- Born: 1840 Ireland
- Died: Unknown
- Allegiance: United States
- Branch: United States Navy
- Rank: Boy
- Unit: USS Pensacola
- Conflicts: American Civil War • Battle of Forts Jackson and St. Philip
- Awards: Medal of Honor

= Thomas S. Flood (Medal of Honor) =

United States Navy sailor and Medal of Honor recipient

Thomas S. Flood (born 1840, date of death unknown) was a Union Navy sailor in the American Civil War and a recipient of the U.S. military's highest decoration, the Medal of Honor, for his actions at the Battle of Forts Jackson and St. Philip.

Born in 1840 in Ireland, Flood immigrated to the United States and was living in New York when he joined the U.S. Navy. He served during the Civil War on the . At the Battle of Forts Jackson and St. Philip near New Orleans on April 24–25, 1862, he stood on Pensacola's bridge and acted as an aide to the executive officer, F.A. Roe. An artillery shell struck nearby, knocking Flood off the bridge onto the deck below and removing the leg of Signal Quartermaster Murry. Flood helped Murry below decks to the surgeon, then returned to the bridge and took over the man's duties. In his report of the battle, Roe praised Flood's actions and suggested he be appointed a midshipman. For his part in the battle, Flood was awarded the Medal of Honor a year later on April 3, 1863.

==Citation==
Flood's official Medal of Honor citation follows. The sentence at the end of the citation is from Roe's after action report.

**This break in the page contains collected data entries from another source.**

Lemma find_lookup pk (l : list (Peer C)) pos p :
  find_peer pk l = Some (pos, p) → l !! pos = Some p ∧ p_pubkey p = pk.
Proof. by intros (? & ? & _)%list_find_Some. Qed.

Lemma answer_eq pos pk resp p (w w' : Worker C) :
  answer_init pos pk resp p w = (Ok tt, w') →
  ∃ p', same_path p p' ∧ p_raw p' = p_raw p ∧ w_peers w' = <[pos := p']> (w_peers w) ∧ tuns w' = tuns w.
Proof.
  unfold answer_init. destruct resp as [resp|]; [|intros [? ?]%update_eq; by exists p].
  intros Hr. apply st_bind_Ok_inv in Hr as ([] & w1 & [Hp1 Ht1]%update_eq & Hr).
  apply st_bind_Ok_inv in Hr as ([] & w2 & Hm & Hr).
  apply view_eq in Hm as [Hp2 Ht2]; [|apply view_insert]. apply view_eq in Hr as [Hp3 Ht3]; [|apply view_send].
  exists (set_p_last_resp (Some resp) p). split; [done|]. split; [done|]. split; congruence.
Qed.


Lemma forward_answer pos pk resp p : forward (answer_init (C:=C) pos pk resp p).
Proof. unfold answer_init. forward. Qed.
Local Hint Resolve forward_answer : st_db.

Lemma rekey_handled bytes from via b (w w' : Worker C) :
  accept_rekey bytes from via w = (Ok b, w') →
  one_moved (fun p p' => b = true ∧ wg_moved (during w w') from via bytes p p') (w_peers w) (w_peers w') ∧
  tuns w' = tuns w.
Proof.
  unfold accept_rekey. intros Hr. apply st_bind_Ok_inv in Hr as (w0 & w1 & [-> ->]%get_eq & Hr).
  assert (mret (M:=M C) false w = (Ok b, w') →
    one_moved (fun p p' => b = true ∧ wg_moved (during w w') from via bytes p p') (w_peers w) (w_peers w') ∧
    tuns w' = tuns w) as Hno.
  { intros [= _ <-]. split; [apply one_moved_refl|done]. }
  destruct (peek_init_pubkey _ _ _) as [pk|] eqn:Hpeek; [|by apply Hno].
  case_bool_decide; [|by apply Hno]. destruct (find_peer pk (w_peers w)) as [[pos p]|] eqn:Hf; [|by apply Hno].
  clear Hno. apply find_lookup in Hf as [Hpos Hpk].
  apply st_bind_Ok_inv in Hr as ([p1 x] & w1 & Hm & Hr).
  pose proof (called_at _ _ _ _ _ Hm) as [Hc Hw1]. pose proof (called_path _ _ _ Hc) as Hs1.
  apply view_eq in Hm as [Hp1 Ht1]; [|apply view_raw_call]. cbn in Hs1.
  destruct Hc as (env & raw & Hraw & Hx). cbn in Hraw, Hx. destruct x as [e|resp].
  { apply st_bind_Ok_inv in Hr as ([] & w2 & [Hp2 Ht2]%update_eq & Hr). injection Hr as <- <-.
    rewrite Hp2, Hp1, Ht2. split; [|done]. apply one_moved_insert with p; [done|by left]. }
  assert (during w w' (w_clock w)) as Hd.
  { cut (w_clock w1 ≤ w_clock w')%nat; [unfold during; lia|]. by eapply forward_eq; [exact Hr|forward]. }
  apply st_bind_Ok_inv in Hr as (p2 & w2 & Hm & Hr).
  pose proof (ret_set_path _ from via w1 _ w2 Hm) as Hmv. apply view_eq in Hm as [Hp2 Ht2]; [|apply view_set_path].
  apply st_bind_Ok_inv in Hr as (p3 & w3 & Hm & Hr).
  pose proof (ret_done _ w2 _ w3 Hm) as Hs3. apply view_eq in Hm as [Hp3 Ht3]; [|apply view_done].
  apply st_bind_Ok_inv in Hr as ([] & w4 & Hans & Hr). injection Hr as <- <-.
  apply answer_eq in Hans as (p4 & Hs4 & _ & Hp4 & Ht4). rewrite Hp4, Hp3, Hp2, Hp1, Ht4. split; [|congruence].
  assert (moved_to from via p p4) as Hmv4.
  { eapply moved_trans; [exact Hs1|]. eapply moved_same; [exact Hmv|]. by transitivity p3. }
  apply one_moved_insert with p; [done|]. right. split; [apply Hmv4|]. split; [done|]. split; [done|].
  right. left. rewrite Hpk. split; [done|]. by exists (w_clock w), resp, raw.
Qed.

Lemma fresh_handled bytes from via (w w' : Worker C) :
  accept_fresh bytes from via w = (Ok tt, w') →
  one_moved (fun p p' => moved_to from via p p' ∧
    ∃ n resp fresh, during w w' n ∧
      raw_handle_handshake (rd_env (reading_at n)) own_priv own_pub bytes raw_new = (Ok resp, fresh) ∧
      (raw_get_peer_public (C:=C) fresh).1 = Ok (p_pubkey p)) (w_peers w) (w_peers w') ∧ tuns w' = tuns w.
Proof.
  unfold accept_fresh. intros Hr. apply st_bind_Ok_inv in Hr as (r & w1 & [Hrd ->]%reading_eq & Hr).
  assert (during w w' (w_clock w)) as Hd.
  { cut (w_clock (next_reading w) ≤ w_clock w')%nat; [unfold during; cbn; lia|].
    by eapply forward_eq; [exact Hr|forward]. }
  destruct (raw_handle_handshake _ _ _ _ _) as [x fresh] eqn:Hx.
  destruct x as [resp|e|]; [|injection Hr as <-; split; [apply one_moved_refl|done]|done].
  destruct (raw_get_peer_public fresh).1 as [pk|e|] eqn:Hpub;
    [|injection Hr as <-; split; [apply one_moved_refl|done]|done].
  apply st_bind_Ok_inv in Hr as (w0 & w1 & [-> ->]%get_eq & Hr). cbn [w_peers next_reading] in Hr.
  destruct (find_peer pk (w_peers w)) as [[pos p]|] eqn:Hf;
    [|injection Hr as <-; split; [apply one_moved_refl|done]].
  apply find_lookup in Hf as [Hpos Hpk].
  apply st_bind_Ok_inv in Hr as ([] & w1 & Hm & Hr). apply view_eq in Hm as [Hp1 Ht1]; [|apply view_index].
  apply st_bind_Ok_inv in Hr as (p2 & w2 & Hm & Hr).
  pose proof (ret_set_path _ from via w1 _ w2 Hm) as Hmv. apply view_eq in Hm as [Hp2 Ht2]; [|apply view_set_path].
  apply st_bind_Ok_inv in Hr as (p3 & w3 & Hm & Hr).
  pose proof (ret_done _ w2 _ w3 Hm) as Hs3. apply view_eq in Hm as [Hp3 Ht3]; [|apply view_done].
  apply answer_eq in Hr as (p4 & Hs4 & _ & Hp4 & Ht4). cbn in Hp1, Ht1.
  rewrite Hp4, Hp3, Hp2, Hp1. split; [|unfold tuns in *; cbn in *; congruence].
  assert (moved_to from via p p4) as Hmv4.
  { eapply moved_trans; [|eapply moved_same; [exact Hmv|]]; [done|]. by transitivity p3. }
  apply one_moved_insert with p; [done|]. right. split; [apply Hmv4|]. split; [done|].
  exists (w_clock w), resp, fresh. rewrite Hpk, <-Hrd. done.
Qed.

Lemma one_moved_trans (R R' : Peer C → Peer C → Prop) l l1 l' :
  one_moved (fun _ _ => False) l l1 → one_moved R l1 l' →
  (∀ p p1 p', same_path p p1 → R p1 p' → R' p p') → one_moved R' l l'.
Proof.
  intros Ha Hb HR. unfold one_moved in *. revert l' Hb.
  induction Ha as [|p p1 l l1 Hp _ IH]; intros l' Hb; inversion Hb as [|? p' ? l2 Hp' Hb']; subst; constructor; auto.
  destruct Hp as [Hs|[_ []]], Hp' as [Hs'|[Hk Hr]]; [left; by transitivity p1|right].
  split; [by destruct Hs; congruence|by eapply HR].
Qed.

Lemma forward_rekey bytes from via : forward (accept_rekey (C:=C) bytes from via).
Proof. unfold accept_rekey. forward. Qed.

Lemma init_handled bytes from via (w w' : Worker C) :
  accept_init bytes from via w = (Ok tt, w') →
  one_moved (wg_moved (during w w') from via bytes) (w_peers w) (w_peers w') ∧ tuns w' = tuns w.
Proof.
  unfold accept_init. intros Hr. apply st_bind_Ok_inv in Hr as (w0 & w1 & [-> ->]%get_eq & Hr).
  destruct (list_find _ (w_peers w)) as [[pos p]|].
  { assert (w_peers w' = w_peers w ∧ tuns w' = tuns w) as [-> ->]; [|split; [apply one_moved_refl|done]].
    destruct (p_last_resp p); [|by injection Hr as <-]. by apply view_eq in Hr; [|apply view_send]. }
  apply st_bind_Ok_inv in Hr as (b & w1 & Hm & Hr).
  pose proof (forward_eq _ _ _ _ Hm (forward_rekey bytes from via)) as Hc. apply rekey_handled in Hm as [Hm Ht].
  destruct b.
  { injection Hr as <-. split; [|done]. eapply one_moved_impl; [|exact Hm]. by intros p p' [_ ?]. }
  apply fresh_handled in Hr as [Hf Ht']. split; [|congruence]. eapply one_moved_trans; [|exact Hf|].
  - eapply one_moved_impl; [|exact Hm]. by intros p p' [? _].
  - intros p p1 p' Hs (Hmv & n & resp & fresh & Hd & Hh & Hpub). split; [by eapply moved_trans|].
    right. right. exists n, resp, fresh. split; [by apply (during_impl w w1 w' w')|]. split; [done|]. by destruct Hs as (<- & _).
Qed.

The President of the United States of America, in the name of Congress, takes pleasure in presenting the Medal of Honor to Boy Thomas S. Flood, United States Navy, for extraordinary heroism in action while serving on board the U.S.S. Pensacola in the attack on Forts Jackson and St. Philip, Louisiana, and at the taking of New Orleans, 24 and 25 April 1862. Swept from the bridge by a shell which wounded the Signal Quartermaster, Navy Boy Thomas Flood returned to the bridge after assisting the wounded man below and taking over his duties, performed them with coolness, exactitude and the fidelity of a veteran Seaman. His intelligence and character cannot be spoken of too warmly.